New York Times
November 17, 2005
No matter how the White House chooses to spin it, the United States Senate cast a vote of no confidence this week on the war in Iraq. And about time.
The actual content of the resolution, passed on a vote of 79 to 19, was meaningless. The Senate asked the administration to provide regular reports on progress in Iraq, and took the position that next year should be "a period of significant transition to full Iraqi sovereignty." It was a desperate - but toothless - cry of election-bound lawmakers to be let off the hook for a disastrous military quagmire.
Republican leaders, who supported the proposal, argued that the vote was a repudiation of a Democratic motion to set possible withdrawal deadlines for American troops. But the proposal would never have gone to the floor if members of President Bush's party had not felt the need to go on the record, somehow, as expressing their own impatience with the situation.
The ultimate Iraqi nightmare, which continually seems to be drawing closer, is a violent fracturing of the country in which the Kurdish north and Arab Shiite southeast break away, leaving the west, dominated by Arab Sunnis, an impoverished no man's land and a breeding ground for international terrorism. While this page was completely wrong in our presumption that Iraq had weapons of mass destruction, we - and virtually everyone outside the Bush administration - warned about this danger from the beginning. Only loyalists who had bought the fantasy about dancing Iraqis throwing flowers before American tanks dismissed it as unlikely.
The consequences of such a breakup would be endless and awful: civil war, the persecution of minority populations in the new states, an alliance between the Shiites and Iran, and a complete breakdown of American moral and military influence in the Middle East.
No one wants that to happen, but Americans must ask themselves every day whether the troops who are risking their lives in Iraq are doing anything more than postponing the inevitable.
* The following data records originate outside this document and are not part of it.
(** ** Properties *)

(** C36: a configuration is generated once and read back.  With a TOML library that reads what it prints, and whichever calls to the
    file system fail: a start without a config file that succeeds wrote the default configuration; loading the file
    then gives that configuration, a later start reads it and writes nothing, and its catalog URL names the SQLite file of
    the defaults.  A start that fails changed no file, and without a failed call that is because a path is not UTF-8 or the
    configuration cannot be printed; or the write itself failed, and then the config file may have been left with
    a front part of the text, which the later starts have to read, and no other file has changed.  And
    [init] neither succeeds nor changes a file where a config file exists. *)
Theorem config_written_once toml_parse toml_print file fs :
  (∀ source text, toml_print source = Some text → toml_parse text = Some source ∧ utf8_valid (list_byte_of_string text) = true) →
  (fs_files fs !! cf_path file = None →
   let '(result, fs') := load_or_bootstrap toml_parse toml_print file fs in
   match result with
   | Ok loaded =>
       (∃ text, fs_files fs' = <[cf_path file := text]> (fs_files fs)) ∧ lc_existed loaded = false ∧
       default_config file = Ok (lc_config loaded) ∧
       (let later := mkConfigFs (fs_files fs') [] in
        config_load toml_parse file later = (Ok (mkLoaded (cf_path file) (lc_config loaded) true), later) ∧
        load_or_bootstrap toml_parse toml_print file later = (Ok (mkLoaded (cf_path file) (lc_config loaded) true), later)) ∧
       (cd_catalog_path (cf_defaults file) ≠ "" →
        (let? url := CatalogUrl_from_str (cfg_catalog_url (lc_config loaded)) in sqlite_path url) = Ok (cd_catalog_path (cf_defaults file)))
   | Err e =>
       (fs_files fs' = fs_files fs ∧
        (fs_faults fs = [] → e = NonUtf8Path (cd_catalog_path (cf_defaults file)) ∨ e = SerializeConfig)) ∨
       (e = WriteConfig (cf_path file) ∧ fs_faults fs ≠ [] ∧
        ∃ config text moved, default_config file = Ok config ∧ toml_print (NbdConfig_serialize config) = Some text ∧
          fs_files fs' = <[cf_path file := String.substring 0 moved text]> (fs_files fs))
   | Panic => False
   end) ∧
  ∀ text, fs_files fs !! cf_path file = Some text →
    fs_files (config_init toml_print file fs).2 = fs_files fs ∧ ∃ e, (config_init toml_print file fs).1 = Err e.
Proof.
  intros Hrt. split; [|intros text Hf; by eapply init_existing]. intros Hn.
  pose proof (bootstrap_absent toml_parse toml_print file fs Hn) as H.
  destruct (load_or_bootstrap toml_parse toml_print file fs) as [[loaded|e|] fs']; [| |done].
  - destruct H as (config & text & Hd & Hp & -> & Hfs). destruct (default_config_inv _ _ Hd) as [Hok Hurl].
    set (later := mkConfigFs (fs_files fs') []).
    assert (Hlook : fs_files fs' !! cf_path file = Some text) by (rewrite Hfs; apply lookup_insert_eq).
    assert (Hl : config_load toml_parse file later = (Ok (mkLoaded (cf_path file) config true), later))
      by (by apply (load_written toml_parse toml_print Hrt file config text later)).
    split; [by exists text|]. split; [done|]. split; [done|]. split.
    { split; [exact Hl|]. etrans; [by apply (bootstrap_present _ _ _ _ text)|exact Hl]. }
    intros Hne. cbn [lc_config]. rewrite Hurl, url_of_path by done. done.
  - destruct H as [[Hfs He]|(config & text & moved & Hd & Hp & -> & Hf & Hfs)]; [left|right; by eauto 10].
    split; [done|]. intros [Hd| ->]%He; [left; by apply default_config_err|by right].
Qed.
(** The loop over the segments. *)
Fixpoint push_segments (prefix : string) (normalized : list byte) (segments : list (list byte)) : SResult (list byte) :=
  match segments with
  | [] => Ok normalized
  | segment :: segments =>
      if bad_segment segment then Err (invalid_prefix prefix)
      else
        let normalized := if bool_decide (normalized = []) then normalized else normalized ++ [slash] in
        push_segments prefix (normalized ++ segment) segments
  end.

(** [strip_suffix('/').unwrap_or(trimmed)]. *)
Definition strip_slash (l : list byte) : list byte :=
  match last l with Some b => if Byte.eqb b slash then removelast l else l | None => l end.

Definition starts_with (b : byte) (l : list byte) : bool := bool_decide (head l = Some b).
Definition contains (b : byte) (l : list byte) : bool := bool_decide (b ∈ l).
Definition ends_with_slashes (l : list byte) : bool := prefix_of [slash; slash] (rev l).

Definition normalize_key_prefix (prefix : option string) : SResult string :=
  match prefix with
  | None => Ok ""
  | Some prefix =>
      let trimmed := trim (list_byte_of_string prefix) in
      if bool_decide (trimmed = []) then Ok ""
      else if starts_with slash trimmed || contains "\"%byte trimmed || contains x00 trimmed then Err (invalid_prefix prefix)
      else if ends_with_slashes trimmed then Err (invalid_prefix prefix)
      else
        let? normalized := push_segments prefix [] (split_slash (strip_slash trimmed)) in
        Ok (string_of_list_byte (normalized ++ [slash]))
  end.
(* ===== verification/Factory.v ===== *)
(** * Opening exports

    [registry/factory.rs], the [create_runtime] of [registry/mod.rs], the [ConfiguredBlobStore] of [storage/mod.rs] and
    the provider of [wal/local.rs]: from the name of an export to a runtime over the engine that the catalog names.

    The stores are shared: a [Backend] holds the catalog, the directory and the bucket of the blobs, and the directory of
    the logs; an engine that was opened has its own state besides (its log, its view or its tree).  A log that was opened has its
    files with it from then on, since the registry opens an export once at a time.  [bk_draws] counts
    what was drawn at random.  Log output is left out. *)

From S2P Require Import Config S3.
From S2P Require Import Prelude ControlPlane Server Wal WalLocal WalRecovery WalInterface Geometry Admission Export Catalog Tree Storage.
From S2P Require Import ReadCache ReadCacheCorrect ReadView TreeReaders ReadViewCorrect Publication Compaction CompactionCorrect.
From S2P Require Import Engine EngineCorrect Memory SimpleDurable SimpleCorrect Runtime.

#[local] Open Scope string_scope.
#[local] Open Scope list_scope.
#[local] Open Scope Z_scope.

(** ** The configured blob store (storage/mod.rs) *)

Inductive ConfiguredBlobStore (Client : Type) : Type :=
| StoreLocal (root : PathBuf)
| StoreS3 (store : S3BlobStore Client).
Arguments StoreLocal {Client} _.
Arguments StoreS3 {Client} _.

(** What the stores act on: the files of the local root and the service. *)
Record BlobWorld (C : Type) := mkBlobWorld { bw_local : Fs; bw_s3 : C }.
Arguments mkBlobWorld {C} _ _.
Arguments bw_local {C} _.
Arguments bw_s3 {C} _.

(** A store on a part of a larger world. *)
Definition zoom_store {B B'} (get : B → B') (set : B' → B → B) (store : BlobStore B') : BlobStore B := {|
  get_blob key offset len := zoom get set (get_blob key offset len);
  put_blob key data := zoom get set (put_blob key data);
|}.
Definition zoom_mutable {B B'} (get : B → B') (set : B' → B → B) (store : MutableBlobStore B') : MutableBlobStore B := {|
  overwrite_blob random key data := zoom get set (overwrite_blob random key data);
|}.

Section blob_store.
Context {Client C : Type} `{!S3Sdk Client C}.

Definition on_s3 {A} (m : M C ServerError A) : M (BlobWorld C) ServerError A :=
  zoom bw_s3 (λ c w, mkBlobWorld (bw_local w) c) m.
The one frail hope for a better outcome lies with the ongoing struggle to create a democratic central government in Iraq. We are encouraged by the high participation in elections, including the enormous increase in the number of Sunni voters in the last balloting, and by the declared willingness of leading Iraqi officials and sectional politicians to make political concessions to keep the country patched together. It is very possible that most of the voters are simply casting ballots on behalf of supremacy for their own religious or ethnic factions, and that the officials are only going through the motions, hoping to keep the United States minimally satisfied while they move toward their own self-serving goals. But at this moment, both the people and their leaders are clearing at least the lowest possible bar for measuring their progress.
A precipitous withdrawal at this point would be counterproductive. And while a timetable is certainly an option, the people who need deadlines are the Iraqis. Their government must be put on notice that the United States expects Iraq to show speedy, measurable progress in taking control of its own security, and that it must demonstrate that it is not just stalling for time when it comes to guaranteeing democracy and human rights.
The current constitution is unsatisfactory. It shortchanges the Sunni minority and fails to provide Iraqi women the guarantee that they will not wind up worse off under the new government than they were under Saddam Hussein. The Iraqi leaders have promised to change it after next month's elections. Washington needs to carefully scrutinize how quickly and how fully they honor that promise.
The Shiite-dominated government will be getting an early test of its commitment to building a just and inclusive society in how it responds to this week's horrifying allegations that policemen who are members of a powerful Shiite militia have been abducting Sunni Arab men and torturing them in a secret prison in the heart of Baghdad.
President Bush has lost the confidence of the American people, and his own party, when it comes to handling Iraq. If he wants to win it back, he must come up with a very clear road map for what he expects, both politically and militarily, from the Iraqi government. If the Iraqis fail to meet those goals, he must demonstrate that the price of equivocation is American withdrawal.
If the president fails, the American public has a timetable of its own. Elections for the House and the Senate are less than a year away.